QFile file(fileName);
file.open(QIODevice::ReadOnly );
QDataStream stream( &file );
stream.setByteOrder(QDataStream::LittleEndian);
stream.setFloatingPointPrecision(QDataStream::Sing lePrecision);
stream.device()->reset();
for(int i=0;i<531;i++){
stream.device()->seek( pos );
stream.readRawData( datain.data(), datain.size() );
bob2 = datain.toFloat(&ok); <- THIS ALWAYS RETURNS A FALSE VALUE :(
pos +=4;
stream.device()->reset();
}



I should add that I have got the seek(pos) option in there because I was playing around to see what it was reading. If I read my data in from different parts of the file then I will have to use seek.
Cheers
Oz

myta212
8th February 2012, 10:00
Hi,
I am use standard C/C++ command to reading and writing binary file. I use this method to reading seismic unix file and other binary file. I think you can try this method, because more simple.

/* read binary float file, return as array of float */
float *readFloatBinaryFile(char *filename, int ndata)
{
FILE *infile=NULL;
float *dataread;
int idx;

/*open file */
infile = fopen(filename, "r");
if(!infile) /*show message and exit if fail opening file */
{
printf("error opening file %s \n", filename);
exit(0);
}

/*allocated memory/array for float data */
dataread = (float*) calloc(ndata, sizeof(float));

/*read file and save as float data */
fread(dataread, sizeof(float), ndata, infile);

/* close file */
fclose(infile);

return(dataread);
}

This code using C, but you can change to C++ . Example
in C :
dataread = (float*) calloc(ndata, sizeof(float));
in C++ :
dataread = new float(ndata);

I get this tutorial from here : http://toto-share.com/2011/11/cc-read-binary-file/
Thank you,

Best regards,

Myta

wysota
8th February 2012, 10:30
QDataStream is not a general purpose binary read/write stream. Don't use it unless you are sure you should be using it. Use QFile API instead.

OzQTNoob
8th February 2012, 23:49
Thanks for the replies guys/gals.

I will try and avoid the C/C++ route if I can as I want to keep everything Qt if I can. I will investigate the QFile option more thoroughly. As long as I can set my read position aka seek then I should be alright (QIODevice). I did go over my code last night and cleaned it up somewhat. Being the noob that I am I still need to get used to not having a bunch of really convenient data reading/writing tools as I had in IDL (Look for RSI ENVI if you are curious).

Cheers
Oz

ChrisW67
9th February 2012, 01:42
If your reading machine is little-endian (most are) then the problem should be trivial:


const int vectSize = 531;
const int blockSize = vectSize * sizeof(float);
QVector<float> vect(vectSize, 0.0f);

int desiredBlock = 0; // zero based, e.g 0..49999
QFile file("data");
if (file.open(QIODevice::ReadOnly)) {
if (file.seek(desiredBlock * blockSize)) {
qint64 bytes = file.read(reinterpret_cast<char*>(vect.data()), blockSize);
if (bytes != blockSize)
qFatal("Oops!");

qDebug() << vect;
}
}

Effectively just dropping the raw bytes into the internal buffer of the QVector.

You can use:


#if Q_BYTE_ORDER == Q_BIG_ENDIAN
// byte swapping code
#endif

at line 12 if you need portability.

wysota
9th February 2012, 01:51
Qt is C++, so everywhere you use Qt, C++ mechanisms will work as well.

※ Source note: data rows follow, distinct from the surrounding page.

(** ** The ring as a map from slots to images *)

Lemma write_block_spec rb m id src :
  wf_ram rb -> zlen m = buffer_bytes_ rb -> data_bytes_ rb <= zlen src ->
  exists m', write_block rb m id (Some src) = Ret m' /\ zlen m' = zlen m /\
    forall id', slot_data rb m' id' =
      if decide (id' mod n_slots_ rb = id mod n_slots_ rb)
      then Ret (take (Z.to_nat (data_bytes_ rb)) src) else slot_data rb m id'.
Proof.
  intros Hwf Hm Hs. pose proof (ring_fits _ Hwf) as Hfit. pose proof Hwf as (Hn & Hd & _).
  destruct (slot_offset rb id Hwf) as (Hoff & Ho0 & Ho1).
  assert (Hlen : zlen (take (Z.to_nat (data_bytes_ rb)) src) = data_bytes_ rb)
    by (unfold zlen in *; rewrite length_take; lia).
  unfold write_block, memcpy. rewrite Hoff. simpl.
  rewrite mem_read_ret by lia. simpl. rewrite drop_0.
  destruct (mem_write m (id mod n_slots_ rb * data_bytes_ rb)
              (take (Z.to_nat (data_bytes_ rb)) src)) as [m'|?|?] eqn:Hw;
    rewrite mem_write_ret in Hw by lia; try done.
  exists m'. split; [done|]. assert (Hw' := Hw). rewrite <- mem_write_ret in Hw' by lia.
  split; [by eapply mem_write_zlen|]. intros id'. unfold slot_data.
  destruct (slot_offset rb id' Hwf) as (-> & Ho0' & Ho1'). simpl. case_decide as Heq.
  - rewrite Heq. by eapply mem_read_write_same.
  - eapply mem_read_write_disjoint; [done|]. rewrite Hlen.
    by apply slots_disjoint.
Qed.

(** The abstract ring: the last image written to the slot of [id], if any. *)
Fixpoint last_in_slot (n : Z) (ws : list (Z * list Z)) (id : Z) : option (list Z) :=
  match ws with
  | [] => None
  | (id', d) :: ws' =>
      match last_in_slot n ws' id with
      | Some d' => Some d'
      | None => if decide (id mod n = id' mod n) then Some d else None
      end
  end.

Definition write_all (rb : RamBuffer) (ws : list (Z * list Z)) (m : list Z) : outcome (list Z) :=
  foldO (fun m w => write_block rb m (fst w) (Some (snd w))) ws m.

Lemma write_all_spec rb ws m :
  wf_ram rb -> zlen m = buffer_bytes_ rb -> Forall (fun w => data_bytes_ rb <= zlen (snd w)) ws ->
  exists m', write_all rb ws m = Ret m' /\ zlen m' = buffer_bytes_ rb /\
    forall id, slot_data rb m' id =
      match last_in_slot (n_slots_ rb) ws id with
      | Some d => Ret (take (Z.to_nat (data_bytes_ rb)) d)
      | None => slot_data rb m id
      end.
Proof.
  intros Hwf. revert m. induction ws as [|[id d] ws IH]; intros m Hm Hws; simpl.
  - exists m. done.
  - apply Forall_cons_1 in Hws as [Hd Hws]. simpl in Hd.
    destruct (write_block_spec rb m id d Hwf Hm Hd) as (m1 & Hw & Hl & Hs).
    unfold write_all in *. simpl in *. rewrite Hw. simpl.
    destruct (IH m1) as (m' & -> & Hl' & Hs'); [lia|done|]. exists m'.
    split; [done|]. split; [done|]. intros id'. rewrite Hs', Hs.
    destruct (last_in_slot _ ws id'); [done|]. by case_decide.
Qed.
(* ===== verification/DetWriter.v ===== *)
(** * std-det-writer

    [src/source/std-det-writer/src]: [hdf5_file.cpp] (class [HDF5File]),
    [writer_stats_collector.hpp] and [main.cpp].  A writer obeys the commands of the detector
    driver: it creates a file, appends images from the RAM buffer, confirms the last one, and
    closes the file.  HDF5 is the interface of [Hdf5]; [seteuid] is an argument. *)

From stdpp Require Import pretty.
From S2P Require Import Prelude Protocol Stats Config RamBuffer Sockets Hdf5.

(** ** writer_stats_collector.hpp *)

Module WriterStats.
(** [base] holds the period and the time of the last report. *)
Record WriterStatsCollector : Type := {
  base : TimedStatsCollector;
  image_n_bytes : Z;
  image_counter : Z;
  total_bytes : Z;
  total_buffer_write : Z;
  max_buffer_write : Z;
  writing_start : Z;
  source : string;
  writer_id : Z
}.

Definition new (name suffix : string) (period_s image_bytes id now : Z) : WriterStatsCollector :=
  {| base := TimedStatsCollector_new name period_s "" now; image_n_bytes := image_bytes;
     image_counter := 0; total_bytes := 0; total_buffer_write := 0; max_buffer_write := 0;
     writing_start := 0; source := suffix; writer_id := id |}.

Definition start_image_write (now : Z) (s : WriterStatsCollector) : WriterStatsCollector :=
  {| base := base s; image_n_bytes := image_n_bytes s; image_counter := image_counter s;
     total_bytes := total_bytes s; total_buffer_write := total_buffer_write s;
     max_buffer_write := max_buffer_write s; writing_start := now; source := source s;
     writer_id := writer_id s |}.

Definition end_image_write (now : Z) (s : WriterStatsCollector) : outcome WriterStatsCollector :=
  let! n := i32 (image_counter s + 1) in
  let write_duration := now - writing_start s in
  Ret {| base := base s; image_n_bytes := image_n_bytes s; image_counter := n;
         total_bytes := u64 (total_bytes s + image_n_bytes s);
         total_buffer_write := total_buffer_write s + write_duration;
         max_buffer_write := Z.max (max_buffer_write s) write_duration;
         writing_start := writing_start s; source := source s; writer_id := writer_id s |}.

(** The average time of a write, and the throughput as a quotient. *)
Definition calculate_averages (s : WriterStatsCollector) : Z * (Z * Z) :=
  if 0 <? image_counter s then
    (Z.quot (total_buffer_write s) (image_counter s),
     (total_bytes s * 1000000, total_buffer_write s * 1024 * 1024))
  else (0, (0, 1)).

Definition message (now : Z) (s : WriterStatsCollector) : list stat * WriterStatsCollector :=
  let '(avg_buffer_write, (num, den)) := calculate_averages s in
  ([SText "source" (source s); SNum "id" (writer_id s); SNum "n_written_images" (image_counter s);
    SNum "avg_buffer_write_us" avg_buffer_write; SNum "max_buffer_write_us" (max_buffer_write s);
    SQuot "avg_throughput" num den],
   {| base := base s; image_n_bytes := image_n_bytes s; image_counter := 0; total_bytes := 0;
      total_buffer_write := 0; max_buffer_write := 0; writing_start := writing_start s;
      source := source s; writer_id := writer_id s |}).
End WriterStats.

#[global] Instance WriterStats_collector : Collector WriterStats.WriterStatsCollector := {|
  timed := WriterStats.base;
  set_timed t s := WriterStats.Build_WriterStatsCollector t (WriterStats.image_n_bytes s)
    (WriterStats.image_counter s) (WriterStats.total_bytes s) (WriterStats.total_buffer_write s)
    (WriterStats.max_buffer_write s) (WriterStats.writing_start s) (WriterStats.source s)
    (WriterStats.writer_id s);
  additional_message := WriterStats.message
|}.

(** ** hdf5_file.cpp *)

Record h5_metadata : Set := { h5_image_id : Z; h5_status : Z }.

Definition sizeof_h5_metadata : Z := 16.

Definition status_value (s : pb_status) : Z :=
  match s with
  | st_undefined => 0 | st_good_image => 1 | st_missing_packets => 2 | st_id_missmatch => 3
  end.

(** The size of a pixel of the HDF5 type. *)
Definition get_datatype (bit_depth : Z) : outcome Z :=
  if bit_depth =? 8 then Ret 1 else if bit_depth =? 16 then Ret 2
  else if bit_depth =? 32 then Ret 4 else Throw runtime_error.

(** The open file; [file_name] is what [file_id] stands for. *)
Record HDF5File (ds : Set -> Type) : Type := {
  file_name : string;
  is_h5bitshuffle_lz4_compression : bool;
  image_height : Z;
  image_width : Z;
  image_bit_depth : Z;
  image_size : Z;
  block_size : Z;
  index : Z;
  file_id : Z;
  image_ds : ds (list Z);
  metadata_ds : ds h5_metadata
}.
Arguments file_name {ds} _.
Arguments is_h5bitshuffle_lz4_compression {ds} _.
Arguments image_height {ds} _.
Arguments image_width {ds} _.
Arguments image_bit_depth {ds} _.
Arguments image_size {ds} _.
Arguments block_size {ds} _.
Arguments index {ds} _.
Arguments file_id {ds} _.
Arguments image_ds {ds} _.
Arguments metadata_ds {ds} _.
Arguments Build_HDF5File {ds} _ _ _ _ _ _ _ _ _ _ _.

(** A file that was closed: its name and its two datasets. *)
Definition closed_file (ds : Set -> Type) : Type := string * (ds h5_metadata * ds (list Z)).

Section File.
Context {ds : Set -> Type} `{HDF5 ds}.

Definition create_image_dataset (block_size height width bit_depth image_size : Z) (bshuf : bool) :
  outcome (ds (list Z)) :=
  h5_do (H5Pcreate H5P_DATASET_CREATE)
 (let! images_per_chunk := udiv block_size image_size in
  let chunking := [images_per_chunk; height; width] in
  h5_do (H5Pset_chunk chunking)
 (h5_do (H5Screate_simple [0; height; width])
 (let! _ := if bshuf then h5_do H5Pset_filter_bshuf_lz4 (Ret tt) else Ret tt in
  h5_do (H5Pset_chunk_cache images_per_chunk block_size)
 (let! size := get_datatype bit_depth in
  h5_try (H5Dcreate "data" size [0; height; width] (Some chunking)))))).

Definition HDF5File_new (config : DetectorConfig) (filename suffix : string) : creates (HDF5File ds) :=
  let bshuf := bool_decide (suffix = "h5bitshuffle-lz4"%string) in
  let height := u64 (image_pixel_height config) in
  let width := u64 (image_pixel_width config) in
  let depth := u64 (bit_depth config) in
  creates_bind (creates_no_file (converted_image_n_bytes config)) (fun size =>
  let block := u64 (gpfs_block_size config) in
  creates_bind (create_file block filename) (fun id => creates_no_file
 (h5_do (H5Gcreate (detector_name config))
 (let! meta := create_metadata_dataset block sizeof_h5_metadata in
  let! image := create_image_dataset block height width depth size bshuf in
  Ret {| file_name := filename; is_h5bitshuffle_lz4_compression := bshuf; image_height := height;
         image_width := width; image_bit_depth := depth; image_size := size; block_size := block;
         index := -1; file_id := id; image_ds := image; metadata_ds := meta |})))).

(** [~HDF5File]: failures of [H5Dset_extent] are not tested. *)
Definition HDF5File_delete (f : HDF5File ds) : closed_file ds :=
  if (0 <? file_id f) && (0 <? index f) then
    let n := u64 (u64 (index f) + 1) in
    (file_name f,
     (default (metadata_ds f) (H5Dset_extent (metadata_ds f) [n]),
      default (image_ds f) (H5Dset_extent (image_ds f) [n; image_height f; image_width f])))
  else (file_name f, (metadata_ds f, image_ds f)).

Definition write_meta (f : HDF5File ds) (meta : pb_image) : outcome (ds h5_metadata) :=
  write_meta_record (block_size f) sizeof_h5_metadata (index f) (metadata_ds f)
    {| h5_image_id := pb_image_id meta; h5_status := status_value (pb_st meta) |}.
(** The loop ends in front of this event. *)
Lemma loop_end n i e rest d :
  i <= n -> (i <? n) && is_recording (manager (maybe_stop (stop_before e) d)) = false ->
  loop_result n i (e :: rest) d true [] (maybe_stop (stop_before e) d).
Proof.
  intros Hi Hend. split.
  - apply (maybe_stop_sent (stop_before e)), images_sent_none.
  - apply prefix_nil.
  - change (zlen []) with 0. lia.
  - change (zlen []) with 0. by rewrite Z.add_0_r, Hend.
  - intros Hrec Hns%Forall_cons_1. destruct Hns as [[Hb _] _]. rewrite Hb in *. cbn [maybe_stop] in *.
    rewrite Hrec, andb_true_r in Hend. apply Z.ltb_ge in Hend. replace (n - i) with 0 by lia.
    split_and!; [done..|]. symmetry. apply Z.leb_le. pose proof (zlen_nonneg (omap event_meta (e :: rest))). lia.
Qed.

(** A turn without and with an image. *)
Lemma loop_none n i e rest d ended metas d' :
  event_meta e = None ->
  loop_result n i rest (maybe_stop (stop_waiting e) (maybe_stop (stop_before e) d)) ended metas d' ->
  loop_result n i (e :: rest) d ended metas d'.
Proof.
  intros He [Hs Hp Hb Hend Hf]. split; rewrite ?omap_cons_eq, ?He; try done.
  - by apply maybe_stop_sent, maybe_stop_sent in Hs.
  - intros Hrec Hns%Forall_cons_1. destruct Hns as [[E1 E2] Hns]. rewrite E1, E2 in Hf. by apply Hf.
Qed.

Lemma loop_image n i e meta rest d d2 ended metas d' :
  event_meta e = Some meta -> i < n ->
  images_sent (maybe_stop (stop_waiting e) (maybe_stop (stop_before e) d)) i [meta] d2 ->
  (no_stop e -> is_recording (manager d) = true -> is_recording (manager d2) = true) ->
  loop_result n (i + 1) rest d2 ended metas d' ->
  loop_result n i (e :: rest) d ended (meta :: metas) d'.
Proof.
  intros He Hi Hs2 Hrec2 [Hs Hp Hb Hend Hf]. pose proof (zlen_nonneg (omap event_meta rest)).
  split; rewrite ?omap_cons_eq, ?He, ?zlen_cons.
  - apply maybe_stop_sent, maybe_stop_sent in Hs2. by apply (images_sent_app d i [meta] d2 metas d').
  - by apply prefix_cons.
  - lia.
  - rewrite Hend. do 3 f_equal. lia.
  - intros Hrec Hns%Forall_cons_1. destruct Hns as [Hns Hrest]. destruct (Hf (Hrec2 Hns Hrec) Hrest) as (E & Hr & He').
    split_and!; [|done|rewrite He'; f_equal; lia].
    replace (Z.to_nat (n - i)) with (S (Z.to_nat (n - (i + 1)))) by lia. simpl. by rewrite <- E.
Qed.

As for convenient tools -- I don't know what conveniences you need to read four bytes from a file. Your current code is not very optimal, for instance performing seek in every iteration is a waste of time since the file pointer is already positioned in the right place.

The fastest way to read, say... 1000 floats is the following:


QFile file(...);
file.open(...);
file.seek(...);
float array[1000];
QByteArray ba = file.read(1000*sizeof(float)); // reading 4000 bytes is faster than reading 4 bytes 1000 times (even though the disk caches the data)
memcpy(&array, ba.constData(), ba.size());

Of course all that provided the interpretation of float on your machine is the same as the one in the file. Otherwise you'll need to iterate over the byte array and unmangle bytes properly.

OzQTNoob
9th February 2012, 03:56
Hi Chris and Wysota,

both methods worked a treat and taught me a little bit more about C++ along the way so thanks for that. All of my work and code is on a PC and will more than likely stay that way. Occasionally though I may get an image file (talking remote sensing image here e.g. spectral imagery) that has come from a BigEndian machine. In this case I can always identify it from its header file (An ascii file). If I am going to swap the endian of the data (assuming that happens) then I will have a look at methods for that (I am sure there are plenty of existing examples around).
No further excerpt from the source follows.